Creating great content is hard. As anyone who has tried to create a content hub for a B2B FinTech or SaaS business knows, the norm in these industries is to write short blog content about everything and then pray the clicks come in.
Unfortunately, this approach rarely pays dividends.
Pillar content has become many organizations' go-to resource in these quality content-challenged times. When executed well, pillar content boosts engagement rates and helps you establish authority.
If it doesn't come off, you'll have misused a ton of resources.
Research by the Content Marketing Institute found that 63% of organizations used content marketing to build customer loyalty.

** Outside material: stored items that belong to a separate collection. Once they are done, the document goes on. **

(* ===== verification/KVStore.v ===== *)
(** * Key-value storage

    [fendermint/storage/src/lib.rs]: the interface of the stores that the node keeps its own data in.  A store has
    namespaces, each a map between representations of keys and values; reads and writes go through
    transactions, which are committed, rolled back or dropped.  A back end is an instance of [KVWritable], and
    [KVBackendLaws] states what a client can rely on while it is the only writer. *)

From stdpp Require Import functions.
From S2P Require Import Prelude.

Inductive KVError := Conflict | Abort (e : string) | Codec (e : string) | Unexpected (e : string).

(** The types of a store, with the order of representations that iteration goes by. *)
Class KVStore := {
  Namespace : Type;
  Repr : Type;
  ns_eq_dec :: EqDecision Namespace;
  ns_countable :: Countable Namespace;
  repr_eq_dec :: EqDecision Repr;
  repr_countable :: Countable Repr;
  repr_le : relation Repr;
  repr_le_dec :: RelDecision repr_le;
  repr_le_total :: TotalOrder repr_le
}.

Class Encode `{KVStore} (T : Type) := to_repr : T → outcome KVError Repr.
Class Decode `{KVStore} (T : Type) := from_repr : Repr → outcome KVError T.

(** What is read back is what was written. *)
Class CodecLaws `{KVStore} (T : Type) `{!Encode T, !Decode T} :=
  read_back (x : T) r : to_repr x = Done r → from_repr r = Done x.

(** ** Interfaces *)

Class KVRead `{KVStore} (Tx : Type) := {
  kv_get {K V} `{!Encode K, !Decode V} : Namespace → K → io Tx KVError (option V);
  kv_iterate {K V} `{!Decode K, !Decode V} : Namespace → io Tx KVError (list (outcome KVError (K * V)))
}.
Class KVWrite `{KVStore} (Tx : Type) := {
  write_reads :: KVRead Tx;
  kv_put {K V} `{!Encode K, !Encode V} : Namespace → K → V → io Tx KVError unit;
  kv_delete {K} `{!Encode K} : Namespace → K → io Tx KVError unit
}.
Class KVReadable `{KVStore} (B Tx : Type) := {
  readable_tx :: KVRead Tx;
  read : io B KVError Tx
}.
(** Dropping a transaction can panic; in a thread that panics already, it does not. *)
Class KVWritable `{KVStore} (B Tx : Type) := {
  writable_tx :: KVWrite Tx;
  write : io B KVError Tx;
  commit : Tx → io B KVError unit;
  rollback : Tx → io B KVError unit;
  drop_tx : bool → Tx → B → bool * B
}.

Section with_write.
Context `{KVWritable B Tx}.

Definition with_write {T} (f : io Tx KVError T) : io B KVError T :=
  tx ← write;
  match f tx with
  | (Done res, tx) => commit tx ;; mret res
  | (Fail e, tx) => λ b, let '(panics, b) := drop_tx false tx b in (if panics then Panic else Fail e, b)
  | (Panic, tx) => λ b, (Panic, (drop_tx true tx b).2)
  | (Retry, _) => λ b, (Retry, b)
  | (OutOfFuel, _) => λ b, (OutOfFuel, b)
  end.
End with_write.

(** A collection is the namespace that it is kept in. *)
Record KVCollection `{KVStore} (K V : Type) := MkCollection { coll_ns : Namespace }.
Arguments MkCollection {_ K V} _.
Arguments coll_ns {_ K V} _.

Section collection.
Context `{KVStore} {K V : Type} `{!Encode K, !Decode K, !Encode V, !Decode V}.

Definition coll_get `{!KVRead Tx} (c : KVCollection K V) (k : K) : io Tx KVError (option V) := kv_get (coll_ns c) k.
Definition coll_put `{!KVWrite Tx} (c : KVCollection K V) (k : K) (v : V) : io Tx KVError unit := kv_put (coll_ns c) k v.
Definition coll_delete `{!KVWrite Tx} (c : KVCollection K V) (k : K) : io Tx KVError unit := kv_delete (coll_ns c) k.
Definition coll_iterate `{!KVRead Tx} (c : KVCollection K V) : io Tx KVError (list (outcome KVError (K * V))) :=
  kv_iterate (coll_ns c).
End collection.

(** ** Reference

    What a transaction does, on the representations: every namespace has a map. *)
Abbreviation Spaces := (Namespace → gmap Repr Repr).

Section reference.
Context `{KVStore}.

Definition ref_get {K V} `{!Encode K, !Decode V} (ns : Namespace) (k : K) (d : Spaces) : outcome KVError (option V) :=
  kr ← to_repr k;
  match d ns !! kr with
  | Some v => Some <$> from_repr v
  | None => Done None
  end.
Definition ref_put {K V} `{!Encode K, !Encode V} (ns : Namespace) (k : K) (v : V) (d : Spaces) : outcome KVError Spaces :=
  kr ← to_repr k; vr ← to_repr v;
  Done (<[ns := <[kr := vr]> (d ns)]> d).
(** The items in the order of the representations of their keys. *)
Definition decode_item {K V} `{!Decode K, !Decode V} (i : Repr * Repr) : outcome KVError (K * V) :=
  k ← from_repr i.1; v ← from_repr i.2; Done (k, v).
Definition item_le (a b : Repr * Repr) : Prop := repr_le a.1 b.1.
#[export] Instance item_le_dec : RelDecision item_le := λ a b, repr_le_dec a.1 b.1.
Definition ref_iterate {K V} `{!Decode K, !Decode V} (ns : Namespace) (d : Spaces) : list (outcome KVError (K * V)) :=
  decode_item <$> merge_sort item_le (map_to_list (d ns)).

Lemma to_repr_inj {K} `{!Encode K, !Decode K, !CodecLaws K} (k1 k2 : K) r : to_repr k1 = Done r → to_repr k2 = Done r → k1 = k2.
Proof. intros H1%read_back H2%read_back. congruence. Qed.

(** No read tells them apart. *)
Definition same_data : relation Spaces := pointwise_relation _ eq.
#[export] Instance same_data_equiv : Equivalence same_data.
Proof. unfold same_data. apply _. Qed.

Lemma ref_get_put {K V} `{!Encode K, !Decode K, !CodecLaws K, !EqDecision K, !Encode V, !Decode V, !CodecLaws V} ns (k k' : K) (v : V) d d' :
  ref_put ns k v d = Done d' → ref_get ns k' d' = if decide (k' = k) then Done (Some v) else ref_get ns k' d.
Proof.
  unfold ref_put, ref_get. intros Hr. inv_done. rewrite fn_lookup_insert.
  match goal with G : to_repr k = Done ?kr, W : to_repr v = Done ?vr |- _ => rename kr into rk, vr into rv, G into Hk, W into Hv end.
  case_decide as Heq.
  - subst. rewrite Hk. cbn. rewrite lookup_insert_eq. by rewrite (read_back v rv Hv).
  - destruct (to_repr k') as [r'| | | |] eqn:Hk'; try done. cbn. rewrite lookup_insert_ne; [done|]. intros <-. by eapply Heq, to_repr_inj.
Qed.
Lemma ref_get_delete {K V} `{!Encode K, !Decode K, !CodecLaws K, !EqDecision K, !Decode V} ns (k k' : K) kr (d : Spaces) :
  to_repr k = Done kr →
  ref_get (V:=V) ns k' (<[ns := delete kr (d ns)]> d) = if decide (k' = k) then Done None else ref_get ns k' d.
Proof.
  intros Hk. unfold ref_get. rewrite fn_lookup_insert. case_decide as Heq.
  - subst. rewrite Hk. cbn. by rewrite lookup_delete_eq.
  - destruct (to_repr k') as [r'| | | |] eqn:Hk'; try done. cbn. rewrite lookup_delete_ne; [done|]. intros <-. by eapply Heq, to_repr_inj.
Qed.
Lemma ref_get_other {K V} `{!Encode K, !Decode V} ns ns' (k : K) m (d : Spaces) : ns ≠ ns' → ref_get (V:=V) ns k (<[ns' := m]> d) = ref_get ns k d.
Proof. intros Hne. unfold ref_get. by rewrite fn_lookup_insert_ne. Qed.

#[export] Instance ref_get_proper {K V} `{!Encode K, !Decode V} ns (k : K) : Proper (same_data ==> eq) (ref_get (V:=V) ns k).
Proof. intros d1 d2 Hd. unfold ref_get. by rewrite (Hd ns). Qed.
#[export] Instance ref_iterate_proper {K V} `{!Decode K, !Decode V} ns : Proper (same_data ==> eq) (ref_iterate (K:=K) (V:=V) ns).
Proof. intros d1 d2 Hd. unfold ref_iterate. by rewrite (Hd ns). Qed.
End reference.

(** ** What a client relies on

    The data of the store and of a transaction, and when the store has no other writer.  A key that cannot be encoded
    is noticed at different places by different back ends, so that nothing is said about it, except that it cannot be written. *)
Class KVBackendLaws `{KVReadable B R, !KVWritable B Tx} := {
  contents : B → Spaces;
  tx_contents : Tx → Spaces;
  usable : B → Prop;
  (** The transaction is the one that writes to the store, and a namespace can be used in it. *)
  owns : Tx → B → Prop;
  available : Namespace → Tx → Prop;
  serves : Namespace → B → Prop;

  write_law b : usable b → ∃ tx b', write b = (Done tx, b') ∧ owns tx b' ∧ same_data (tx_contents tx) (contents b) ∧
    same_data (contents b') (contents b) ∧ ∀ ns, serves ns b → available ns tx ∧ serves ns b';
  get_law {K V} `{!Encode K, !Decode V} ns (k : K) kr tx b : owns tx b → available ns tx → to_repr k = Done kr →
    ∃ tx', kv_get (V:=V) ns k tx = (ref_get ns k (tx_contents tx), tx') ∧ owns tx' b ∧
      same_data (tx_contents tx') (tx_contents tx) ∧ ∀ ns', available ns' tx → available ns' tx';
  put_law {K V} `{!Encode K, !Encode V} ns (k : K) (v : V) tx b : owns tx b → available ns tx →
    match ref_put ns k v (tx_contents tx) with
    | Done d => ∃ tx', kv_put ns k v tx = (Done tt, tx') ∧ owns tx' b ∧ same_data (tx_contents tx') d ∧
        ∀ ns', available ns' tx → available ns' tx'
    | Fail e => ∃ tx', kv_put ns k v tx = (Fail e, tx') ∧ owns tx' b
    | _ => True
    end;
  delete_law {K} `{!Encode K} ns (k : K) kr tx b : owns tx b → available ns tx → to_repr k = Done kr →
    ∃ tx', kv_delete ns k tx = (Done tt, tx') ∧ owns tx' b ∧
      same_data (tx_contents tx') (<[ns := delete kr (tx_contents tx ns)]> (tx_contents tx)) ∧
      ∀ ns', available ns' tx → available ns' tx';
  commit_tx_law tx b : owns tx b → ∃ b', commit tx b = (Done tt, b') ∧ usable b' ∧ same_data (contents b') (tx_contents tx) ∧
    ∀ ns, serves ns b → serves ns b';
  drop_law p tx b : owns tx b → same_data (contents (drop_tx p tx b).2) (contents b) ∧
    ∀ ns, serves ns b → serves ns (drop_tx p tx b).2;
  read_law {K V} `{!Encode K, !Decode V} ns (k : K) kr b : serves ns b → to_repr k = Done kr →
    ∃ tx tx', read b = (Done tx, b) ∧ kv_get (V:=V) ns k tx = (ref_get ns k (contents b), tx')
}.

(** ** A sample *)

Module SampleKV.
(** Anything countable is represented by a number. *)
#[export] Instance number_total : TotalOrder N.le.
Proof.
  split; [split; [split; [intros x; apply N.le_refl|intros x y z; apply N.le_trans]|intros x y; apply N.le_antisymm]|].
  intros x y. unfold strict. destruct (N.lt_trichotomy x y) as [|[|]]; [left|right; left|right; right]; [lia|done|lia].
Qed.
#[export] Instance numbers : KVStore := {| Namespace := string; Repr := N; repr_le := N.le |}.
#[export] Instance count_encode `{Countable T} : Encode T := λ x, Done (Npos (encode x)).
#[export] Instance count_decode `{Countable T} : Decode T := λ r,
  match r with
  | N0 => Fail (Codec "no value")
  | Npos p => match decode p with Some x => Done x | None => Fail (Codec "no value") end
  end.
#[export] Instance count_laws `{Countable T} : CodecLaws T.
Proof. intros x r [= <-]. cbn. by rewrite decode_encode. Qed.
#[export] Instance count_order : HashOrder (Repr (KVStore:=numbers)).
Proof. refine {| hash_iter A m := map_to_list m |}. intros A m. reflexivity. Defined.
End SampleKV.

However, just 26% of those respondents thought of their efforts as being very successful.
The difficulty of creating great content explains this gap.
Let's look at how you can go about creating a robust pillar content strategy.
What is Pillar Content?
There are many definitions of pillar content out there. The most famous one describes it as content that is right at the core of what you do. From a marketing perspective, Shannon Curran, Content Marketing and Comms Leader at Quick Base, puts it best.
"Pillar content is your big bet (or bets) for the year," she says. "It's something you want to get right". When viewed from this perspective, it's easy to understand the importance of taking your time figuring out what you want to talk about.
In the B2B SaaS world, there's a tendency to select a few topics from a list and throw something together or combine a few shorter blog posts into a larger one and call it pillar content.
This approach is often adopted by companies that place more trust in their in-person prospect interactions.
While in-person meetings, product demos, and sales calls are important, it doesn't change the fact that 87% of B2B buyers prefer to self-serve major parts of their buying journey. Content is the only way you can serve them.
If you view pillar content as your big bet for the year or as the thing that sets your marketing tone annually, you're unlikely to adopt a slapdash approach.
Curran mentions that Quickbase collaborates with its research partners to dive deeper into the issues their prospects face.
In addition to partnering with research vendors, listening to your customers on social media and monitoring secondary conversations about your product and niche will help you narrow your audience's pain points.
Correlate these findings back to your buyer personas. This process gives you a great way to measure how relevant your personas are and whether your marketing has been drifting away from your audience.
Figure Out Your Content
One of the most important decisions you'll have to make is choosing the form and structure your content should take.
Ideally, pillar content should be something that you can update over time to keep it evergreen. That's what builds authority.
When done well, such repeatable content creates a buzz in the industry. Curran identifies studies, research reports, and surveys as content that can be generated consistently, multiple times every year.
As great as research reports are, you also want to frame the findings around a relatable story. Everyone loves a good story, and they allow you to form a connection with your audience. Thanks to them preferring self-service methods, establishing a human voice is critical.
A story also allows you to structure a path for your prospects. There's nothing worse than spending all that time creating content without giving a thought to what you want to accomplish at the end of it.
Do you want your reader to contact you? Download content as a PDF? Use metrics from the content to determine engagement?
Make sure you provide your prospects with CTAs throughout your content. Make it as easy as possible for them to take action, even if the action is to exit your funnel.
Pillar content can help you locate your best prospects, and using the right CTAs is the key to achieving this.
The Most Important Question
Before diving in and creating content, Curran points out that it's imperative to ask yourself an important question: Do you have a right to talk about the topic?
Trust is all-important in B2B marketing, whether you're demystifying a technical product or you're addressing a controversial situation. If you haven't built trust with your audience, you're going to come across as insincere or worse.
As a rule of thumb, if you have to ask yourself whether you can talk about it, you probably cannot.
The good news is that you can use content to build trust and still address the issue. Curran points out that podcasts are a good example of how Quickbase addresses audience-relevant topics that they're not experts in.
By interviewing subject matter experts and influencers in a niche, the company manages to build trust and spread the word about the benefits of their platform to their audience.
Your Marketing Pillars
Pillar content backed up by topic clusters that link back to it is a great way to build your inbound content strategy.
However, you need to create it the right way.
Throwing something together and mistaking length for depth is a mistake that you can ill-afford to make.
Get to know your audience's pain points, figure out your content style, and ask yourself whether you have the right to talk about it.
It's a simple roadmap that will pay major dividends in the long run.